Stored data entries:
+--

(** * A DOM-based to-do list (src/app.ts): task store, view projection,
      inline edit and JSON persistence.

    The development embeds the TypeScript program function by function.
    JavaScript strings are sequences of UTF-16 code units, the module-level
    variables [todos] and [currentFilter], the browser's [localStorage] and
    the rendered page are fields of one [World] record that every operation
    threads through, and thrown exceptions are an explicit [completion]. *)

From Stdlib Require Import NArith String Ascii Decimal.
From stdpp Require Import gmap list.

Open Scope N_scope.
Set Warnings "-register-all".

(** ** JavaScript strings *)

(** A code unit is a 16-bit number; the bound is the predicate [wf_string]. *)
Definition code_unit := N.
Definition jsstring := list code_unit.

Definition wf_unit (c : code_unit) : Prop := c < 65536.
Definition wf_string (s : jsstring) : Prop := Forall wf_unit s.

(** The ASCII string literals of the source, written as Rocq strings. *)
Definition lit (s : string) : jsstring :=
  map N_of_ascii (list_ascii_of_string s).

(** ToBoolean on a string: only the empty string is falsy. *)
Definition truthy (s : jsstring) : bool :=
  match s with [] => false | _ :: _ => true end.

(** WhiteSpace and LineTerminator of ECMAScript, the code units that
    [String.prototype.trim] strips. *)
Definition is_white (c : code_unit) : bool :=
  ((9 <=? c) && (c <=? 13))
  || (c =? 32) || (c =? 160) || (c =? 5760)
  || ((8192 <=? c) && (c <=? 8202))
  || (c =? 8232) || (c =? 8233) || (c =? 8239) || (c =? 8287)
  || (c =? 12288) || (c =? 65279).

Fixpoint trimStart (s : jsstring) : jsstring :=
  match s with
  | [] => []
  | c :: r => if is_white c then trimStart r else s
  end.

Definition trimEnd (s : jsstring) : jsstring := rev (trimStart (rev s)).

Definition trim (s : jsstring) : jsstring := trimEnd (trimStart s).

(** Number::toString of an array length: its decimal digits. *)
Fixpoint uint_units (u : Decimal.uint) : jsstring :=
  match u with
  | Nil => []
  | D0 u => 48 :: uint_units u
  | D1 u => 49 :: uint_units u
  | D2 u => 50 :: uint_units u
  | D3 u => 51 :: uint_units u
  | D4 u => 52 :: uint_units u
  | D5 u => 53 :: uint_units u
  | D6 u => 54 :: uint_units u
  | D7 u => 55 :: uint_units u
  | D8 u => 56 :: uint_units u
  | D9 u => 57 :: uint_units u
  end.

Definition number_toString (n : nat) : jsstring := uint_units (Nat.to_uint n).

(** ** JSON values and exceptions *)

(** The values [JSON.parse] can produce. A number is kept as the text that
    denotes it: its rounding to a double is not represented, and nothing
    below inspects a number. An object is the list of its own properties in
    creation order (JavaScript enumerates integer-like keys first; nothing
    below enumerates the keys of a parsed object). *)
Inductive json :=
| JNull
| JBool (b : bool)
| JNumber (lexeme : jsstring)
| JString (s : jsstring)
| JArray (elements : list json)
| JObject (properties : list (jsstring * json)).

Inductive exn := SyntaxError.

(** The outcome of evaluating an expression that may throw. *)
Inductive completion (A : Type) :=
| Normal (a : A)
| Throw (e : exn).
Arguments Normal {A} a.
Arguments Throw {A} e.

(** ** Data model *)

(** [interface Todo]. *)
Record Todo := mkTodo {
  id : jsstring;
  title : jsstring;
  completed : bool
}.

#[global] Instance Todo_eq_dec : EqDecision Todo.
Proof. solve_decision. Defined.

(** The type of [currentFilter]: ['all' | 'active' | 'completed']. *)
Inductive Filter := All | Active | Completed.

#[global] Instance Filter_eq_dec : EqDecision Filter.
Proof. solve_decision. Defined.

(** [const STORAGE_KEY = 'ts-todo-items']. *)
Definition STORAGE_KEY : jsstring := lit "ts-todo-items".

(** A [Todo] as the JavaScript object it is at run time: the three own
    properties, in the order the object literal of [addTodo] creates them
    (a spread copy keeps that order). *)
Definition json_of_todo (t : Todo) : json :=
  JObject [(lit "id", JString (id t));
           (lit "title", JString (title t));
           (lit "completed", JBool (completed t))].

Definition json_of_todos (l : list Todo) : json := JArray (map json_of_todo l).

(** ** JSON.stringify, at the type [Todo[]] of its only call site *)

(** Code units that the grammar of JSON names, here and in the parser:
    34 double quote, 44 comma, 45 minus, 46 full stop, 47 solidus,
    48 to 57 the digits, 58 colon, 91 and 93 square brackets, 92 backslash,
    123 and 125 braces, 101 and 69 the exponent letters, 117 the letter of
    a unicode escape. *)

Definition hex_digit (d : N) : code_unit := if d <? 10 then 48 + d else 87 + d.

(** UnicodeEscape: backslash, [u] and four lowercase hexadecimal digits. *)
Definition unicode_escape (c : code_unit) : jsstring :=
  [92; 117; hex_digit (c / 4096); hex_digit ((c / 256) mod 16);
   hex_digit ((c / 16) mod 16); hex_digit (c mod 16)].

Definition is_high_surrogate (c : code_unit) : bool := (55296 <=? c) && (c <=? 56319).
Definition is_low_surrogate (c : code_unit) : bool := (56320 <=? c) && (c <=? 57343).

(** One code unit that is not the first half of a surrogate pair. *)
Definition quote_unit (c : code_unit) : jsstring :=
  if c =? 8 then lit "\b"
  else if c =? 9 then lit "\t"
  else if c =? 10 then lit "\n"
  else if c =? 12 then lit "\f"
  else if c =? 13 then lit "\r"
  else if c =? 34 then [92; 34]
  else if c =? 92 then lit "\\"
  else if (c <? 32) || is_low_surrogate c then unicode_escape c
  else [c].

(** The body of QuoteJSONString: a well-formed surrogate pair is copied,
    a lone surrogate is escaped. *)
Fixpoint quote_units (s : jsstring) : jsstring :=
  match s with
  | [] => []
  | c :: r =>
    if is_high_surrogate c then
      match r with
      | d :: r' =>
        if is_low_surrogate d then c :: d :: quote_units r'
        else unicode_escape c ++ quote_units r
      | [] => unicode_escape c
      end
    else quote_unit c ++ quote_units r
  end.

Definition QuoteJSONString (s : jsstring) : jsstring := 34 :: quote_units s ++ [34].

Fixpoint join (sep : jsstring) (parts : list jsstring) : jsstring :=
  match parts with
  | [] => []
  | [p] => p
  | p :: ps => p ++ sep ++ join sep ps
  end.

Definition stringify_bool (b : bool) : jsstring :=
  if b then lit "true" else lit "false".

(** SerializeJSONObject on a [Todo], without indentation. *)
Definition stringify_todo (t : Todo) : jsstring :=
  lit "{" ++ QuoteJSONString (lit "id") ++ lit ":" ++ QuoteJSONString (id t)
  ++ lit "," ++ QuoteJSONString (lit "title") ++ lit ":" ++ QuoteJSONString (title t)
  ++ lit "," ++ QuoteJSONString (lit "completed") ++ lit ":"
  ++ stringify_bool (completed t) ++ lit "}".

(** SerializeJSONArray: the elements separated by commas, in brackets. *)
Definition JSON_stringify (l : list Todo) : jsstring :=
  lit "[" ++ join (lit ",") (map stringify_todo l) ++ lit "]".

(** ** JSON.parse *)

Definition is_json_white (c : code_unit) : bool :=
  (c =? 9) || (c =? 10) || (c =? 13) || (c =? 32).

Fixpoint skip_white (s : jsstring) : jsstring :=
  match s with
  | [] => []
  | c :: r => if is_json_white c then skip_white r else s
  end.

Definition hex_value (c : code_unit) : option N :=
  if (48 <=? c) && (c <=? 57) then Some (c - 48)
  else if (97 <=? c) && (c <=? 102) then Some (c - 87)
  else if (65 <=? c) && (c <=? 70) then Some (c - 55)
  else None.

(** The character a single-letter escape stands for. *)
Definition unescape (e : code_unit) : option code_unit :=
  if e =? 34 then Some 34
  else if e =? 92 then Some 92
  else if e =? 47 then Some 47
  else if e =? 98 then Some 8
  else if e =? 102 then Some 12
  else if e =? 110 then Some 10
  else if e =? 114 then Some 13
  else if e =? 116 then Some 9
  else None.

(** The characters of a string literal after its opening quote, up to and
    including the closing quote; returns the string denoted and the text
    that follows. *)
Fixpoint parse_chars (s : jsstring) : option (jsstring * jsstring) :=
  match s with
  | [] => None
  | c :: r =>
    if c =? 34 then Some ([], r)
    else if c =? 92 then
      match r with
      | [] => None
      | e :: r1 =>
        if e =? 117 then
          match r1 with
          | h3 :: h2 :: h1 :: h0 :: r2 =>
            a ← hex_value h3; b ← hex_value h2;
            c' ← hex_value h1; d ← hex_value h0;
            '(str, rest) ← parse_chars r2;
            Some ((a * 4096 + b * 256 + c' * 16 + d) :: str, rest)
          | _ => None
          end
        else
          u ← unescape e;
          '(str, rest) ← parse_chars r1;
          Some (u :: str, rest)
      end
    else if c <? 32 then None
    else '(str, rest) ← parse_chars r; Some (c :: str, rest)
  end.

Definition is_digit (c : code_unit) : bool := (48 <=? c) && (c <=? 57).

(** The longest prefix of decimal digits and what follows it. *)
Fixpoint span_digits (s : jsstring) : jsstring * jsstring :=
  match s with
  | [] => ([], [])
  | c :: r =>
    if is_digit c then let '(ds, rest) := span_digits r in (c :: ds, rest)
    else ([], s)
  end.

(** The exponent part of a number, if there is one. *)
Definition parse_exponent (acc s : jsstring) : option (jsstring * jsstring) :=
  match s with
  | c :: r =>
    if (c =? 101) || (c =? 69) then
      let '(sign, r1) :=
        match r with
        | g :: r' => if (g =? 43) || (g =? 45) then ([g], r') else ([], r)
        | [] => ([], [])
        end in
      match span_digits r1 with
      | ([], _) => None
      | (ds, rest) => Some (acc ++ c :: sign ++ ds, rest)
      end
    else Some (acc, s)
  | [] => Some (acc, [])
  end.

(** The fraction part of a number, if there is one, then the exponent. *)
Definition parse_fraction (acc s : jsstring) : option (jsstring * jsstring) :=
  match s with
  | c :: r =>
    if c =? 46 then
      match span_digits r with
      | ([], _) => None
      | (ds, rest) => parse_exponent (acc ++ c :: ds) rest
      end
    else parse_exponent acc s
  | [] => Some (acc, [])
  end.

(** A JSON number: optional minus, [0] or a nonzero digit and digits,
    optional fraction, optional exponent. *)
Definition parse_number (s : jsstring) : option (jsstring * jsstring) :=
  let '(sign, s1) :=
    match s with
    | c :: r => if c =? 45 then ([c], r) else ([], s)
    | [] => ([], [])
    end in
  match s1 with
  | [] => None
  | c :: r =>
    if c =? 48 then parse_fraction (sign ++ [c]) r
    else if is_digit c then
      let '(ds, rest) := span_digits r in parse_fraction (sign ++ c :: ds) rest
    else None
  end.

(** [expect word s] is what follows [word] at the head of [s]. *)
Fixpoint expect (word s : jsstring) : option jsstring :=
  match word with
  | [] => Some s
  | w :: word' =>
    match s with
    | c :: r => if c =? w then expect word' r else None
    | [] => None
    end
  end.

(** CreateDataProperty on a property list: an existing key keeps its place
    and takes the new value, a new key goes last. *)
Fixpoint define_property (props : list (jsstring * json)) (k : jsstring) (v : json)
  : list (jsstring * json) :=
  match props with
  | [] => [(k, v)]
  | (k', v') :: ps =>
    if decide (k' = k) then (k, v) :: ps else (k', v') :: define_property ps k v
  end.

Definition make_object (members : list (jsstring * json)) : json :=
  JObject (fold_left (fun props kv => define_property props kv.1 kv.2) members []).

(** One [key : value] member whose opening quote has been read. The value
    parser is a parameter so that the three mutually recursive functions
    below share this step. *)
Definition parse_member (value : jsstring -> option (json * jsstring)) (s : jsstring)
  : option ((jsstring * json) * jsstring) :=
  '(k, r1) ← parse_chars s;
  match skip_white r1 with
  | c :: r2 =>
    if c =? 58 then '(v, r3) ← value r2; Some ((k, v), r3) else None
  | [] => None
  end.

(** Recursive descent. Every recursive call is on a strictly shorter text
    and one unit of fuel less, so fuel equal to the length of the text is
    never exhausted. *)
Fixpoint parse_value (fuel : nat) (s : jsstring) {struct fuel}
  : option (json * jsstring) :=
  match fuel with
  | O => None
  | S f =>
    match skip_white s with
    | [] => None
    | c :: r =>
      if c =? 123 then
        match skip_white r with
        | d :: r1 =>
          if d =? 125 then Some (JObject [], r1)
          else if d =? 34 then
            '(m, r2) ← parse_member (parse_value f) r1;
            '(ms, r3) ← parse_members f r2;
            Some (make_object (m :: ms), r3)
          else None
        | [] => None
        end
      else if c =? 91 then
        match skip_white r with
        | d :: r1 =>
          if d =? 93 then Some (JArray [], r1)
          else
            '(v, r2) ← parse_value f (d :: r1);
            '(vs, r3) ← parse_elements f r2;
            Some (JArray (v :: vs), r3)
        | [] => None
        end
      else if c =? 34 then '(str, r1) ← parse_chars r; Some (JString str, r1)
      else if c =? 116 then r1 ← expect (lit "rue") r; Some (JBool true, r1)
      else if c =? 102 then r1 ← expect (lit "alse") r; Some (JBool false, r1)
      else if c =? 110 then r1 ← expect (lit "ull") r; Some (JNull, r1)
      else '(lexeme, r1) ← parse_number (c :: r); Some (JNumber lexeme, r1)
    end
  end
with parse_elements (fuel : nat) (s : jsstring) {struct fuel}
  : option (list json * jsstring) :=
  match fuel with
  | O => None
  | S f =>
    match skip_white s with
    | [] => None
    | c :: r =>
      if c =? 93 then Some ([], r)
      else if c =? 44 then
        '(v, r1) ← parse_value f r;
        '(vs, r2) ← parse_elements f r1;
        Some (v :: vs, r2)
      else None
    end
  end
with parse_members (fuel : nat) (s : jsstring) {struct fuel}
  : option (list (jsstring * json) * jsstring) :=
  match fuel with
  | O => None
  | S f =>
    match skip_white s with
    | [] => None
    | c :: r =>
      if c =? 125 then Some ([], r)
      else if c =? 44 then
        match skip_white r with
        | d :: r1 =>
          if d =? 34 then
            '(m, r2) ← parse_member (parse_value f) r1;
            '(ms, r3) ← parse_members f r2;
            Some (m :: ms, r3)
          else None
        | [] => None
        end
      else None
    end
  end.
(** C7, as the code has it.  The [received] field of every error response
    the framer writes for a line is the first 100 units of the trimmed
    line, followed by the three-unit marker when the trimmed line is
    longer than 100: at most 100 units of the line, at most 103 units in
    all, and the trimmed line itself when it has at most 100 units. *)
Theorem received_excerpt_bounded (JSON_parse : jsstring -> Completion)
  (listeners : list Listener) (line : jsstring) (r : ErrorResponse) :
  In (Written r) (process_line JSON_parse listeners line) ->
  exists d,
    data r = Some d
    /\ received d
       = firstn 100 (trim line)
         ++ (if (100 <? List.length (trim line))%nat then str "..." else [])
    /\ (List.length (firstn 100 (trim line)) <= 100)%nat
    /\ (List.length (received d) <= 103)%nat
    /\ ((List.length (trim line) <= 100)%nat -> received d = trim line).
Proof.
  intros H.
  destruct (written_by_process_line _ _ _ _ H) as [e ->].
  eexists. split; [reflexivity|]. simpl.
  destruct (excerpt_length (trim line)) as [H103 H100].
  repeat split; trivial.
  apply excerpt_short.
Qed.
(** X3.  At a positive price, a wipe-out records a bad debt strictly
    above half of the debt of the position, and at most the whole debt. *)
Theorem wipe_out_bad_debt (r : ReserveConfig) (u : User) :
  0 < price r -> 0 < 1 + lb r -> 0 <= eth_collateral u ->
  eth_collateral u < usdc_debt u * 0.5 * (1 + lb r) / price r ->
  exists u',
    App.liquidate r u = Ok (u', eth_collateral u) /\
    usdc_debt u * 0.5 < bad_debt u' /\ bad_debt u' <= usdc_debt u.
Proof.
  intros Hp Hb Hc Hw.
  assert (Hp0 : ~ price r == 0) by lra.
  assert (Hb0 : ~ 1 + lb r == 0) by lra.
  eexists. split; [apply liquidate_wipe_out; assumption|]. cbn [bad_debt].
  pose proof (seize_value r u Hp0) as Es.
  set (seize := usdc_debt u * 0.5 * (1 + lb r) / price r) in *.
  assert (Ew : eth_collateral u * price r / (1 + lb r) * (1 + lb r)
               == eth_collateral u * price r) by (field; exact Hb0).
  set (w := eth_collateral u * price r / (1 + lb r)) in *.
  clearbody seize w.
  assert (H1 : eth_collateral u * price r < seize * price r)
    by (apply Qmult_lt_r; assumption).
  assert (H2 : w * (1 + lb r) < usdc_debt u * 0.5 * (1 + lb r)) by lra.
  apply Qmult_lt_r in H2; [|assumption].
  assert (H0 : 0 <= eth_collateral u * price r)
    by (apply Qmult_le_0_compat; lra).
  assert (Hw0 : 0 <= w).
  { destruct (Qlt_le_dec w 0) as [H|H]; [|exact H].
    assert (w * (1 + lb r) < 0 * (1 + lb r))
      by (apply Qmult_lt_r; assumption). lra. }
  rewrite pymax_pos by lra. lra.
Qed.

(** The theorem at [retail_1500] once the price is $500. *)
Lemma wipe_out_bad_debt_witness :
  exists u',
    App.liquidate reserve_500 retail_1500 = Ok (u', eth_collateral retail_1500) /\
    usdc_debt retail_1500 * 0.5 < bad_debt u' /\
    bad_debt u' <= usdc_debt retail_1500.
Proof.
  apply (wipe_out_bad_debt reserve_500 retail_1500).
  - reflexivity.
  - reflexivity.
  - vm_compute. discriminate.
  - reflexivity.
Defined.

(** X4.  At a positive price, the liquidation of a well-formed position
    never fails; it seizes between nothing and the whole collateral, worth
    at the price of the round at most the covered half of the debt times
    [1 + LB], with equality in a partial liquidation. *)
Theorem liquidation_payout (r : ReserveConfig) (u : User) :
  0 < price r -> 0 <= lb r ->
  0 <= eth_collateral u -> 0 <= usdc_debt u ->
  exists u' x,
    App.liquidate r u = Ok (u', x) /\
    0 <= x /\ x <= eth_collateral u /\
    eth_collateral u' == eth_collateral u - x /\
    x * price r <= usdc_debt u * 0.5 * (1 + lb r) /\
    (usdc_debt u' = 0 \/ x * price r == usdc_debt u * 0.5 * (1 + lb r)).
Proof.
  intros Hp Hb Hc Hd.
  assert (Hp0 : ~ price r == 0) by lra.
  assert (Hb0 : ~ 1 + lb r == 0) by lra.
  pose proof (seize_value r u Hp0) as Es.
  destruct (Qlt_le_dec (eth_collateral u)
              (usdc_debt u * 0.5 * (1 + lb r) / price r)) as [Hw|Hpart].
  - do 2 eexists. split; [apply liquidate_wipe_out; assumption|].
    cbn [eth_collateral usdc_debt].
    set (seize := usdc_debt u * 0.5 * (1 + lb r) / price r) in *.
    clearbody seize.
    assert (H1 : eth_collateral u * price r < seize * price r)
      by (apply Qmult_lt_r; assumption).
    repeat split; try lra; try (left; reflexivity).
  - do 2 eexists. split; [apply liquidate_partial; assumption|].
    cbn [eth_collateral usdc_debt].
    set (seize := usdc_debt u * 0.5 * (1 + lb r) / price r) in *.
    clearbody seize.
    assert (H0 : 0 <= usdc_debt u * 0.5 * (1 + lb r))
      by (apply Qmult_le_0_compat; lra).
    assert (Hs : 0 <= seize).
    { destruct (Qlt_le_dec seize 0) as [H|H]; [|exact H].
      assert (seize * price r < 0 * price r)
        by (apply Qmult_lt_r; assumption). lra. }
    repeat split; try lra; try (right; exact Es).
Qed.

(** The theorem at [retail_1500] and a price of $1000. *)
Lemma liquidation_payout_witness :
  exists u' x,
    App.liquidate reserve_1000 retail_1500 = Ok (u', x) /\
    0 <= x /\ x <= eth_collateral retail_1500 /\
    eth_collateral u' == eth_collateral retail_1500 - x /\
    x * price reserve_1000
      <= usdc_debt retail_1500 * 0.5 * (1 + lb reserve_1000) /\
    (usdc_debt u' = 0 \/
     x * price reserve_1000
       == usdc_debt retail_1500 * 0.5 * (1 + lb reserve_1000)).
Proof.
  apply (liquidation_payout reserve_1000 retail_1500).
  - reflexivity.
  - vm_compute. discriminate.
  - vm_compute. discriminate.
  - vm_compute. discriminate.
Defined.

(** ** The order of the liquidations *)

Lemma insert_desc_filter (key : nat -> Q) (k : Q) (i : nat) (l : list nat) :
  List.filter (fun j => Qeq_bool (key j) k) (insert_desc key i l) =
  List.filter (fun j => Qeq_bool (key j) k) (i :: l).
Proof.
  induction l as [|j l IH]; [reflexivity|]. cbn [insert_desc].
  destruct (Qltb (key i) (key j)) eqn:E; [|reflexivity].
  cbn [List.filter] in *. rewrite IH.
  destruct (Qeq_bool (key i) k) eqn:Ei; [|reflexivity].
  destruct (Qeq_bool (key j) k) eqn:Ej; [|reflexivity].
  apply Qltb_lt in E. apply Qeq_bool_iff in Ei, Ej. lra.
Qed.

(** X5.  The positions selected in a round are liquidated in descending
    order of debt: the processing order is a permutation of the selection,
    sorted by debt from the largest, and positions with equal debt keep
    the order they have in [self.users]. *)
Theorem liquidation_order (r : ReserveConfig) (us : list User) :
  let order := sort_desc (debt_at us) (App.select r us) in
  order ≡ₚ App.select r us /\
  Sorted (fun i j => debt_at us j <= debt_at us i) order /\
  forall d, List.filter (fun i => Qeq_bool (debt_at us i) d) order =
            List.filter (fun i => Qeq_bool (debt_at us i) d) (App.select r us).
Proof.
  cbn zeta. split; [apply sort_desc_perm|]. split; [apply sort_desc_sorted|].
  intros d. induction (App.select r us) as [|i l IH]; [reflexivity|].
  cbn [sort_desc foldr]. fold (sort_desc (debt_at us) l).
  rewrite insert_desc_filter. cbn [List.filter]. rewrite IH. reflexivity.
Qed.

(** ** Sums over the population *)

Lemma foldl_Qplus_acc (l : list Q) :
  forall a, foldl Qplus a l == a + foldl Qplus 0 l.
Proof.
  induction l as [|x l IH]; intros a; cbn [foldl]; [ring|].
  rewrite (IH (a + x)), (IH (0 + x)). ring.
Qed.

Lemma pysum_cons (x : Q) (l : list Q) : pysum (x :: l) == x + pysum l.
Proof.
  unfold pysum. cbn [foldl]. rewrite foldl_Qplus_acc. ring.
Qed.

Lemma pysum_insert {A : Type} (f : A -> Q) (l : list A) :
  forall i x y, l !! i = Some x ->
    pysum (f <$> <[i:=y]> l) == pysum (f <$> l) - f x + f y.
Proof.
  induction l as [|z l IH]; intros i x y Hi; [discriminate|].
  destruct i as [|i];
    cbn [fmap list_fmap insert list_insert lookup list_lookup] in Hi |- *.
  - injection Hi as ->. rewrite !pysum_cons. ring.
  - rewrite !pysum_cons, (IH i x y Hi). ring.
Qed.

Lemma pysum_scale {A : Type} (f : A -> Q) (p : Q) (l : list A) :
  pysum ((fun x => f x * p) <$> l) == pysum (f <$> l) * p.
Proof.
  induction l as [|z l IH]; cbn [fmap list_fmap]; [reflexivity|].
  rewrite !pysum_cons, IH. ring.
Qed.

Lemma pysum_nonneg (l : list Q) : Forall (fun x => 0 <= x) l -> 0 <= pysum l.
Proof.
  induction 1 as [|x l Hx Hl IH]; [cbn; lra|]. rewrite pysum_cons. lra.
Qed.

+--

Copy word for word the stretch of entries above from the line that has "eth_collateral u' == eth_collateral retail_1500" through the line that has "(** ** The order of the liquidations *)", both ends included, and nothing outside it.

    eth_collateral u' == eth_collateral retail_1500 - x /\
    x * price reserve_1000
      <= usdc_debt retail_1500 * 0.5 * (1 + lb reserve_1000) /\
    (usdc_debt u' = 0 \/
     x * price reserve_1000
       == usdc_debt retail_1500 * 0.5 * (1 + lb reserve_1000)).
Proof.
  apply (liquidation_payout reserve_1000 retail_1500).
  - reflexivity.
  - vm_compute. discriminate.
  - vm_compute. discriminate.
  - vm_compute. discriminate.
Defined.

(** ** The order of the liquidations *)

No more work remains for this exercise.